<エキドナ>強襲作戦 其の十五
「兄貴ィ!!」
ヘイブンは、ヴァリアブルピッグブランの腕を突き刺し、ボロボロになったヴァリアブルピッグノアールの胸をこじ開け、コックピットを露わにした。
中も機械やらなんやらでぐちゃぐちゃになっており、ヘイルすら見つからない。
「兄貴、言ったよな?俺らは、一緒にヘイブンに行くんだって……!何、先にヘイルに行こうとしてんだ、バカ兄貴ッ!!」
しかし、ヘイルの体の一部すら見つからない。
当然だ。
「……ッ!そうか、コイツか……!」
ヘイブンがそう言うと、何も関係のないヴァリアブルピッグノアールの肩の装甲を思い切り引き千切った。

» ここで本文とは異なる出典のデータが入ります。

(** The webhook acknowledges only what Stripe's signature check accepts:
    an answer 200 means that the body and its signature were verified with
    the configured secret; a request whose body cannot be read is never
    answered, every other one is answered once. *)
Theorem webhook_acknowledges_verified `{Env} cfg req body t :
  wp (webhook cfg req body)
    (fun _ r t' => exists c b, sent r = [(c, b)] /\
       (c = 200%Z -> exists buf sig ev, body = Ok buf /\ STRIPE_WEBHOOK_SECRET cfg <> EmptyString /\
          t' = Ev "stripe.webhooks.constructEvent" [VStr buf; sig; VStr (STRIPE_WEBHOOK_SECRET cfg)] (Ok ev) :: t))
    (fun e r t' => r = fresh_response /\ t' = t /\ (body = Throw e \/ nullish (get_opt req "headers") = true)) fresh_response t.
Proof.
  unfold webhook, not_allowed, setHeader, status_json. wp_step; [wp_auto; do 2 eexists; split; [reflexivity|discriminate]|].
  wp_step; [wp_auto; do 2 eexists; split; [reflexivity|discriminate]|].
  apply wp_bind. destruct body as [buf|e]; [apply wp_lift_ok|apply wp_lift; [discriminate|intros ? [= ->]; auto]].
  apply wp_bind, wp_lift; [intros hs Hh|intros e He; repeat split; right; destruct req; try discriminate; reflexivity].
  apply wp_bind, wp_lift; [intros sig Hsig|intros e He; repeat split; right; rewrite (get_opt_ok _ _ _ Hh); destruct hs; try discriminate; reflexivity].
  apply wp_bind, wp_try_catch, wp_bind, wp_ext; [intros ev R|intros e R; wp_auto; do 2 eexists; split; [reflexivity|discriminate]].
  apply wp_ret. unfold acknowledge, failed, status_json.
  wp_auto; do 2 eexists; (split; [reflexivity|]); intros; try discriminate; do 3 eexists; (split; [reflexivity|]); (split; [|reflexivity]);
    apply String.eqb_neq; assumption.
Qed.

(** A price watcher reports only positive prices and only changes, one
    after the other, along every run of starting, stopping, refreshing and
    timer ticks; and it never has more than one timer. *)
Theorem price_watch_reports `{Env} deps w t :
  listening deps = true ->
  steps (machine_step (watch_run (price_refresh deps)) watch_enabled) (watcher0, []) (w, t) ->
  Forall (fun v => js_gt v (vnum 0) = true) (told "onPrice" t) /\ changing (told "onPrice" t) /\
  intervals w = match timer w with Some i => [i] | None => [] end.
Proof.
  intros L Hs.
  destruct (machine_invariant _ _ _ (watch_reports (price_refresh deps) _ _ (fun w t => price_refresh_reports deps w t L)) _ _ _ _ Hs)
    as (S & C & F & _); [|auto]. repeat split; constructor.
Qed.

(** The balance watcher's reports alternate between having the free
    balance and not, along every run, with one timer at most. *)
Theorem balance_watch_alternates `{Env} deps w t :
  listening deps = true ->
  steps (machine_step (watch_run (balance_refresh deps)) watch_enabled) (watcher0, []) (w, t) ->
  alternating (told "onChange" t) /\ intervals w = match timer w with Some i => [i] | None => [] end.
Proof.
  intros L Hs.
  destruct (machine_invariant _ _ _ (watch_reports (balance_refresh deps) _ _ (fun w t => balance_refresh_reports deps w t L)) _ _ _ _ Hs)
    as (S & C & F & _); [|split; [apply changing_alternates|]; assumption]. repeat split; constructor.
Qed.

Lemma price_watch_reports_witness : changing (told "onPrice" (snd price_walk)) /\ List.length (told "onPrice" (snd price_walk)) = 2%nat.
Proof.
  split; [|vm_compute; reflexivity].
  exact (proj1 (proj2 (price_watch_reports (H := moving) watching (fst price_walk) (snd price_walk) eq_refl price_walk_steps))).
Defined.

Lemma balance_watch_alternates_witness : alternating (told "onChange" (snd balance_walk)) /\ List.length (told "onChange" (snd balance_walk)) = 2%nat.
Proof.
  split; [|vm_compute; reflexivity].
  exact (proj1 (balance_watch_alternates (H := moving) watching (fst balance_walk) (snd balance_walk) eq_refl balance_walk_steps)).
Defined.

(** The amount asked for an upgrade is the same wherever it is computed:
    for a price above zero the React view, the Vue view and the formula of
    the server agree; without one, both views compute zero. *)
Theorem upgrade_amounts_agree p :
  (Num.gtb p Num.zero = true ->
     tsx_shahAmount p PREMIUM_PRICE_USD = round4 (Num.div PREMIUM_PRICE_USD (pickPrice (Some p) None (Num.dec 10 2))) /\
     vue_amount (Some p) PREMIUM_PRICE_USD = tsx_shahAmount p PREMIUM_PRICE_USD) /\
  (Num.leb p Num.zero = true -> tsx_shahAmount p PREMIUM_PRICE_USD = Num.zero /\ vue_amount (Some p) PREMIUM_PRICE_USD = vue_amount None PREMIUM_PRICE_USD).
Proof.
  unfold tsx_shahAmount, vue_amount, pickPrice. split.
  - intros G. assert (truthy (VNum p) = true /\ Num.leb p Num.zero = false) as [T L].
    { unfold Num.gtb, Num.ltb, Num.leb, Num.zero, truthy, Num.is_nan, Num.eqb in *. destruct p as [[]| [] | |[] m e]; cbn in *; auto; discriminate. }
    rewrite G, T, L. auto.
  - intros L. rewrite L. auto.
Qed.

Lemma upgrade_amounts_agree_witness :
  tsx_shahAmount (Num.dec 25 2) PREMIUM_PRICE_USD = Num.dec 3996 2 /\
  vue_amount (Some (Num.dec 25 2)) PREMIUM_PRICE_USD = tsx_shahAmount (Num.dec 25 2) PREMIUM_PRICE_USD.
Proof. split; [vm_compute; reflexivity|]. exact (proj2 (proj1 (upgrade_amounts_agree (Num.dec 25 2)) eq_refl)). Defined.

(** Confirming an upgrade or a purchase asks the parent exactly once, for
    the amount on display, and ends with the parent's answer in the message
    and the buttons enabled again, whether the parent answers or throws. *)
Theorem views_settle `{Env} usdPerShah premium v t :
  let pay := [VStr (method_name (chosen v)); VNum (tsx_shahAmount usdPerShah premium)] in
  onConfirm usdPerShah premium v t =
    (Ok tt, set_loading false (set_message (settled "Success! Receipt/TX: " "Payment failed: " "receipt" (reply t "onUpgrade" pay))
              (set_loading true v)),
     Ev "onUpgrade" pay (reply t "onUpgrade" pay) :: t) /\
  onBuy v t =
    (Ok tt, set_loading false (set_message (settled "Success! Deposit TX: " "Failed: " "txid" (reply t "onStripePay" [VNum (amountUsd v)]))
              (set_loading true v)),
     Ev "onStripePay" [VNum (amountUsd v)] (reply t "onStripePay" [VNum (amountUsd v)]) :: t).
Proof.
  intros pay. split; unfold onConfirm, onBuy.
  - unfold bind at 1 2, modify at 1 2. erewrite settle_spec by reflexivity. reflexivity.
  - unfold bind at 1 2, modify at 1 2. erewrite settle_spec by reflexivity. reflexivity.
Qed.

(** Without a price the two views part: the Vue view disables the button
    for both wallet methods, the React view asks the parent for a payment of
    zero. *)
Theorem upgrade_without_price `{Env} p v t :
  Num.leb p Num.zero = true ->
  (forall sym url premium, canConfirm (VueProps (Some p) (Some p) premium sym url) SHAH = false /\
     canConfirm (VueProps (Some p) (Some p) premium sym url) SHAHtoken = false) /\
  wp (onConfirm p PREMIUM_PRICE_USD)
    (fun _ _ t' => exists r, t' = Ev "onUpgrade" [VStr (method_name (chosen v)); VNum Num.zero] r :: t) (fun _ _ _ => False) v t.
Proof.
  intros L. split.
  - intros. unfold canConfirm, Num.gtb, Num.ltb, Num.leb, Num.zero in *. cbn. destruct p as [[]| [] | |[] m e]; cbn in *; auto; discriminate.
  - unfold onConfirm, settle, tsx_shahAmount. rewrite L. wp_auto; eexists; reflexivity.
Qed.

Lemma upgrade_without_price_witness :
  wp (onConfirm (H := moving) Num.zero PREMIUM_PRICE_USD)
    (fun _ _ t' => exists r, t' = [Ev "onUpgrade" [VStr "SHAH"; VNum Num.zero] r]) (fun _ _ _ => False) view0 [].
Proof. exact (proj2 (upgrade_without_price (H := moving) Num.zero view0 [] eq_refl)). Defined.

(** The price service has no price of its own: every request is answered
    with ten cents and 99.9 coins. *)
Theorem price_service_constant `{Env} req t :
  price req fresh_response t =
  (Ok tt, Response [] [(200%Z, VObj [("usdPrice", VNum (Num.dec 1 1)); ("requiredShah", VNum (Num.dec 999 1));
                                     ("requiredShahToken", VNum (Num.dec 999 1))])], t).
Proof. vm_compute. reflexivity. Qed.

(** The mail service confirms exactly the requests in which all six
    fields are truthy; in particular not a payment of zero. *)
Theorem confirmation_needs_all_fields `{Env} body t :
  nullish body = false ->
  let complete := forallb (fun k => truthy (get_opt body k)) confirmation_fields in
  payment_confirmation (VObj [("body", body)]) fresh_response t =
  (Ok tt, Response [] [if complete
     then (200%Z, VObj [("success", VBool true); ("message", VStr "Payment confirmation email sent successfully"); ("transactionId", get_opt body "tx_id")])
     else (400%Z, VObj [("success", VBool false); ("error", VStr "Missing required fields")])], t).
Proof.
  intros N complete. unfold payment_confirmation, try_catch, bind, lift. change (get (VObj [("body", body)]) "body") with (Ok body).
  assert (exists x, destructure_of "req.body" body "email" = Ok x) as [x ->] by (destruct body; try discriminate; cbn; eauto).
  assert (existsb (fun k => negb (truthy (get_opt body k))) confirmation_fields = negb complete) as ->.
  { unfold complete. induction confirmation_fields as [|k l IH]; cbn [existsb forallb]; [reflexivity|].
    rewrite IH. destruct (truthy (get_opt body k)); reflexivity. }
  destruct complete; reflexivity.
Qed.

Lemma confirmation_needs_all_fields_witness :
  let body := VObj [("email", VStr "a@b"); ("plan", VStr "yearly"); ("amount", vnum 0); ("method", VStr "card"); ("date", VStr "today"); ("tx_id", VStr "t1")] in
  payment_confirmation (VObj [("body", body)]) fresh_response [] =
  (Ok tt, Response [] [(400%Z, VObj [("success", VBool false); ("error", VStr "Missing required fields")])], []).
Proof. intros body. exact (confirmation_needs_all_fields (H := moving) body [] eq_refl). Defined.

(** The Vue view tells its parent exactly once and enables its buttons
    again; the success it shows afterwards depends on the timer alone: the
    callback set by a confirmed wallet payment reports a completed upgrade in
    every state. *)
Theorem vue_settles `{Env} p v t :
  wp (vue_onConfirm p)
    (fun _ v' t' => loading v' = false /\ success v' = false /\ exists e, t' = e :: t /\
       (delayed v' = S (delayed v) -> chosen v <> Stripe /\ exists a, ev_args e = [VStr "upgrade"; a]))
    (fun _ _ _ => False) v t /\
  wp onDelay (fun _ v' t' => success v' = true /\ t' = t) (fun _ _ _ => False) v t.
Proof.
  split; [|unfold onDelay; wp_auto; split; reflexivity].
  unfold vue_onConfirm. wp_auto; cbn in *; repeat split; eexists; (split; [reflexivity|]); cbn; intros D;
    try (exfalso; lia); (split; [congruence|eexists; reflexivity]).
Qed.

「ここに隠れて、休憩してるんだな!?待ってろ、俺が安全なところに行かせてやるッ!!」
このすべてを聞いていたナイトモスキート隊の全員が、頭に?のマークを浮かべたのは、最早言うまでもない。
「おい、何言ってんだ、こいつ……」
「頭イッちゃんてんじゃねぇか?」
ナイトモスキート隊の二人の会話に加わるように、モスマンが口を挟む。
「いや、実際イッてるぞ。だってそうでもなきゃ、こんな発言、オープンの通信に乗せるか?明らかにおかしいだろ。こいつは今、相当気が混濁してるんだろうな」
モスマンがそう言うと、ナイトモスキート隊の面々は、ヴァリアブルピッグブランが大事そうに、なんでも無い装甲を抱える様を、ただ、見ていた。
ヘイブンの奇怪な発言の少し前。
バンディックとガァルの熱と氷の戦いは、接戦を超えて、極限状態になっていた。
「やるじゃあないか!!」
「あんたに認められる筋合いは、無いッ!!」
バンディックはガァルの放つ斬撃をヒート・ランスで弾きながら言う。
しかし、こんな会話をしているが、ガァルの方は、内心、焦っていた。
何より、敵の攻撃を喰らってしまえば、機体が凍結させられ、動きが鈍くなることはほぼ間違いが無いと言っても過言ではない。
だからこそ、一撃一撃が死と隣合わせなのである。
正直、これ以上は集中力が持たないであろう。
(このままじゃ持久戦で敵の勝ち……。とすると、こちらからなにか仕掛けないと、そろそろやばいわな)
実は、ガァルには、秘策を超えた、最終手段があった。
しかし、あくまでも最終手段であり、もしこの手段が失敗してしまえば、負けは間違いなく、確定。
正直、ガァルはまだその決断に至っていなかった。
そんな時だった。
「兄貴ィィィィィィィィ!!!!」
ガァルに、ヘイブンの叫びが耳を貫いた。
ヘイブンのこの叫び声。
その方向を見なくても分かる。
ヘイルが逝ったんだろう。
「こぉれは、決断を迷ってる暇なんて無いな」
仲間が、命を賭して戦っている。
仲間が、様々な決断を乗り越えている。
仲間が、涙を流している。
「そんな状況で、トップが迷ってる暇なんて無いよなァ……」
決断はもう、した。
「後は、やるだけだ」
ガァルは、真っ直ぐにモニターを見つめた。